Reproduce the records in full. Alter nothing.

━━ DATA FOR THIS EXERCISE

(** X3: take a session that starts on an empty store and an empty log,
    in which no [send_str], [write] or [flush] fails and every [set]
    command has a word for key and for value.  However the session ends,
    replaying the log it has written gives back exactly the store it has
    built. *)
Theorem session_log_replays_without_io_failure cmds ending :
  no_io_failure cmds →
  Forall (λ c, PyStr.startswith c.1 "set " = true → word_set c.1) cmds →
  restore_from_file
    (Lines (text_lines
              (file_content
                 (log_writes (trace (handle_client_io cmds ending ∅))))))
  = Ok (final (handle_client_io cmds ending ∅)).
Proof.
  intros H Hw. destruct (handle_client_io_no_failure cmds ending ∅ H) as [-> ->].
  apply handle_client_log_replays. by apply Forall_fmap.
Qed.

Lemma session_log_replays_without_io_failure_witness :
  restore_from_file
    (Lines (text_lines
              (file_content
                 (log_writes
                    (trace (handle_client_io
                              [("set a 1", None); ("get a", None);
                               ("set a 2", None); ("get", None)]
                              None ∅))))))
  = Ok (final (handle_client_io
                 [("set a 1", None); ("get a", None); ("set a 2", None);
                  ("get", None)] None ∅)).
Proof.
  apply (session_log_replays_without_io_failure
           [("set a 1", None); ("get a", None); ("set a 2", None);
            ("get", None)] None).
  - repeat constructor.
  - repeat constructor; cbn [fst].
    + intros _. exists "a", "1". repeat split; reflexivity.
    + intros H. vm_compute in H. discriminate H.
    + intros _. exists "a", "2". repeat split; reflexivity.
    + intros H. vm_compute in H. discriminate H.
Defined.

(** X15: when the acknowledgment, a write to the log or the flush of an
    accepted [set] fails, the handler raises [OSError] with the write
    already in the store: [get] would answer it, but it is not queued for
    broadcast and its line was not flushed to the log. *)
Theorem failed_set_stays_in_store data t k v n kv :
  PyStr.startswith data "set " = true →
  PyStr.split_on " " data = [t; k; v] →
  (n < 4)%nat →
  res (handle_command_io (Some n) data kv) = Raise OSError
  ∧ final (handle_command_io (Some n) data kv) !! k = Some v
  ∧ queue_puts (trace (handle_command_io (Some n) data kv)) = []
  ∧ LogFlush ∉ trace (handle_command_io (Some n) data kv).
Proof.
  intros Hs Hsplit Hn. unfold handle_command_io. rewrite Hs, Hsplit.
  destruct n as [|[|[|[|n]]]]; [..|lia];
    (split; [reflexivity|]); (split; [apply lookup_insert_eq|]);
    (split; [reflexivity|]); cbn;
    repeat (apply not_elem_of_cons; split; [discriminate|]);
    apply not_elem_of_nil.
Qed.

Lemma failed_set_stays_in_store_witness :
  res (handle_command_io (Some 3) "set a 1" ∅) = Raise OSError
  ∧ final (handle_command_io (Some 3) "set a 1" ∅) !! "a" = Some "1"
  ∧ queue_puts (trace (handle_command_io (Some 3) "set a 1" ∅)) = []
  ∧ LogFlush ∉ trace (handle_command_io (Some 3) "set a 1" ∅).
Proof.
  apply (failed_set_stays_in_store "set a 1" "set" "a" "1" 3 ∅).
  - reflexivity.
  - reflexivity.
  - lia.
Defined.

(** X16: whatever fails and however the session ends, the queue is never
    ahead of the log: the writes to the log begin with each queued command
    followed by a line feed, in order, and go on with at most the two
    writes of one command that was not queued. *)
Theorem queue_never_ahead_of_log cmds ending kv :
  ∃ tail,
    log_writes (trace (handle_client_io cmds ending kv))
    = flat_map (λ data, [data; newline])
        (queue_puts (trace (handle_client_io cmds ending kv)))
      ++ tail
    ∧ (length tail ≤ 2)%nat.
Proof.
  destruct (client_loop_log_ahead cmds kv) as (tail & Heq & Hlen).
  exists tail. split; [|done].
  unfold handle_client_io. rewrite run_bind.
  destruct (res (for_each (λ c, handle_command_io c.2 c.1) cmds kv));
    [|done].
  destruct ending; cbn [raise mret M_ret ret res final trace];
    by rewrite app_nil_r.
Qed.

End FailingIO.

━━━━

* _OUTPUT FOR THIS TASK_:
(** X3: take a session that starts on an empty store and an empty log,
    in which no [send_str], [write] or [flush] fails and every [set]
    command has a word for key and for value.  However the session ends,
    replaying the log it has written gives back exactly the store it has
    built. *)
Theorem session_log_replays_without_io_failure cmds ending :
  no_io_failure cmds →
  Forall (λ c, PyStr.startswith c.1 "set " = true → word_set c.1) cmds →
  restore_from_file
    (Lines (text_lines
              (file_content
                 (log_writes (trace (handle_client_io cmds ending ∅))))))
  = Ok (final (handle_client_io cmds ending ∅)).
Proof.
  intros H Hw. destruct (handle_client_io_no_failure cmds ending ∅ H) as [-> ->].
  apply handle_client_log_replays. by apply Forall_fmap.
Qed.

Lemma session_log_replays_without_io_failure_witness :
  restore_from_file
    (Lines (text_lines
              (file_content
                 (log_writes
                    (trace (handle_client_io
                              [("set a 1", None); ("get a", None);
                               ("set a 2", None); ("get", None)]
                              None ∅))))))
  = Ok (final (handle_client_io
                 [("set a 1", None); ("get a", None); ("set a 2", None);
                  ("get", None)] None ∅)).
Proof.
  apply (session_log_replays_without_io_failure
           [("set a 1", None); ("get a", None); ("set a 2", None);
            ("get", None)] None).
  - repeat constructor.
  - repeat constructor; cbn [fst].
    + intros _. exists "a", "1". repeat split; reflexivity.
    + intros H. vm_compute in H. discriminate H.
    + intros _. exists "a", "2". repeat split; reflexivity.
    + intros H. vm_compute in H. discriminate H.
Defined.

(** X15: when the acknowledgment, a write to the log or the flush of an
    accepted [set] fails, the handler raises [OSError] with the write
    already in the store: [get] would answer it, but it is not queued for
    broadcast and its line was not flushed to the log. *)
Theorem failed_set_stays_in_store data t k v n kv :
  PyStr.startswith data "set " = true →
  PyStr.split_on " " data = [t; k; v] →
  (n < 4)%nat →
  res (handle_command_io (Some n) data kv) = Raise OSError
  ∧ final (handle_command_io (Some n) data kv) !! k = Some v
  ∧ queue_puts (trace (handle_command_io (Some n) data kv)) = []
  ∧ LogFlush ∉ trace (handle_command_io (Some n) data kv).
Proof.
  intros Hs Hsplit Hn. unfold handle_command_io. rewrite Hs, Hsplit.
  destruct n as [|[|[|[|n]]]]; [..|lia];
    (split; [reflexivity|]); (split; [apply lookup_insert_eq|]);
    (split; [reflexivity|]); cbn;
    repeat (apply not_elem_of_cons; split; [discriminate|]);
    apply not_elem_of_nil.
Qed.

Lemma failed_set_stays_in_store_witness :
  res (handle_command_io (Some 3) "set a 1" ∅) = Raise OSError
  ∧ final (handle_command_io (Some 3) "set a 1" ∅) !! "a" = Some "1"
  ∧ queue_puts (trace (handle_command_io (Some 3) "set a 1" ∅)) = []
  ∧ LogFlush ∉ trace (handle_command_io (Some 3) "set a 1" ∅).
Proof.
  apply (failed_set_stays_in_store "set a 1" "set" "a" "1" 3 ∅).
  - reflexivity.
  - reflexivity.
  - lia.
Defined.

(** X16: whatever fails and however the session ends, the queue is never
    ahead of the log: the writes to the log begin with each queued command
    followed by a line feed, in order, and go on with at most the two
    writes of one command that was not queued. *)
Theorem queue_never_ahead_of_log cmds ending kv :
  ∃ tail,
    log_writes (trace (handle_client_io cmds ending kv))
    = flat_map (λ data, [data; newline])
        (queue_puts (trace (handle_client_io cmds ending kv)))
      ++ tail
    ∧ (length tail ≤ 2)%nat.
Proof.
  destruct (client_loop_log_ahead cmds kv) as (tail & Heq & Hlen).
  exists tail. split; [|done].
  unfold handle_client_io. rewrite run_bind.
  destruct (res (for_each (λ c, handle_command_io c.2 c.1) cmds kv));
    [|done].
  destruct ending; cbn [raise mret M_ret ret res final trace];
    by rewrite app_nil_r.
Qed.

End FailingIO.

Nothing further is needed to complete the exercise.